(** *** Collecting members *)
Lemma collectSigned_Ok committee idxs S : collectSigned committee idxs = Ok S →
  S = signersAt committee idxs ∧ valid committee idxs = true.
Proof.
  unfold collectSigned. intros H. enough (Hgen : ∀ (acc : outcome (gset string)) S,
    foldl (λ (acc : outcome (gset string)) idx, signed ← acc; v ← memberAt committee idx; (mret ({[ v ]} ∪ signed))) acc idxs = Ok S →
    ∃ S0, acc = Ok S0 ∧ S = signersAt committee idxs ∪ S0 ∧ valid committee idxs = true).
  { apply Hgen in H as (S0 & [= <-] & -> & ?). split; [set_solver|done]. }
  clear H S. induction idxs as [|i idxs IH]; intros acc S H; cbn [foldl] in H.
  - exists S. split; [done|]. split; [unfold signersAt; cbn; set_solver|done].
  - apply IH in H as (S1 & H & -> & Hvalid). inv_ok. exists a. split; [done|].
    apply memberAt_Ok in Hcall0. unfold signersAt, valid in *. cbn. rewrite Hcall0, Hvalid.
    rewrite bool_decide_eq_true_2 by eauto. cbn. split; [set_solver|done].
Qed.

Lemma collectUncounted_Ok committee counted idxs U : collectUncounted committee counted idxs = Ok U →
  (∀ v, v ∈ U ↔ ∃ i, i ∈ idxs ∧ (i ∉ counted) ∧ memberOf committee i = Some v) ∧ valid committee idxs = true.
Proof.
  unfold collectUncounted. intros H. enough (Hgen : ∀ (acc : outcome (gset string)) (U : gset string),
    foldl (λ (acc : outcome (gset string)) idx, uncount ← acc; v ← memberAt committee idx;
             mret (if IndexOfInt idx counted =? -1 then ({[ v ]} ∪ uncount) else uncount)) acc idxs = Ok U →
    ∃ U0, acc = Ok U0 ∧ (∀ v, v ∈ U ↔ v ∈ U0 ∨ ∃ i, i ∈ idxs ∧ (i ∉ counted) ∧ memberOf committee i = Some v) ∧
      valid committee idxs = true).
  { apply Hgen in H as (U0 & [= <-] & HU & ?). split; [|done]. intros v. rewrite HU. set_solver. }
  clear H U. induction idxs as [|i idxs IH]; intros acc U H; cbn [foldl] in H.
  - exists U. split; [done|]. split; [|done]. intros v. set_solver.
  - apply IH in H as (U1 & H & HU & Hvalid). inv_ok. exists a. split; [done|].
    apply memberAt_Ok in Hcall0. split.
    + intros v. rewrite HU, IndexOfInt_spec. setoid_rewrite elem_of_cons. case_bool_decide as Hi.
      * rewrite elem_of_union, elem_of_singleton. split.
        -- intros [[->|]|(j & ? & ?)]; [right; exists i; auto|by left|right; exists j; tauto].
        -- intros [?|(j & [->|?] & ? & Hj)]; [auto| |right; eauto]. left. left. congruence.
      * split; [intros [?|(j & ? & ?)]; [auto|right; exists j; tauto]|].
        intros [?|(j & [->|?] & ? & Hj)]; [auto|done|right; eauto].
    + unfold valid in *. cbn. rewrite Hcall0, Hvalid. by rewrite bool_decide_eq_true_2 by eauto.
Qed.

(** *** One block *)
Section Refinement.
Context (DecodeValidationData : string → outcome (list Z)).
......
**ABOUT THIS EXERCISE**
Find the line with "apply memberAt_Ok in Hcall0. split." in the listing. Reproduce it and all the lines after it, exactly, through the last line.

**TASK RESULT**
    apply memberAt_Ok in Hcall0. split.
    + intros v. rewrite HU, IndexOfInt_spec. setoid_rewrite elem_of_cons. case_bool_decide as Hi.
      * rewrite elem_of_union, elem_of_singleton. split.
        -- intros [[->|]|(j & ? & ?)]; [right; exists i; auto|by left|right; exists j; tauto].
        -- intros [?|(j & [->|?] & ? & Hj)]; [auto| |right; eauto]. left. left. congruence.
      * split; [intros [?|(j & ? & ?)]; [auto|right; exists j; tauto]|].
        intros [?|(j & [->|?] & ? & Hj)]; [auto|done|right; eauto].
    + unfold valid in *. cbn. rewrite Hcall0, Hvalid. by rewrite bool_decide_eq_true_2 by eauto.
Qed.

(** *** One block *)
Section Refinement.
Context (DecodeValidationData : string → outcome (list Z)).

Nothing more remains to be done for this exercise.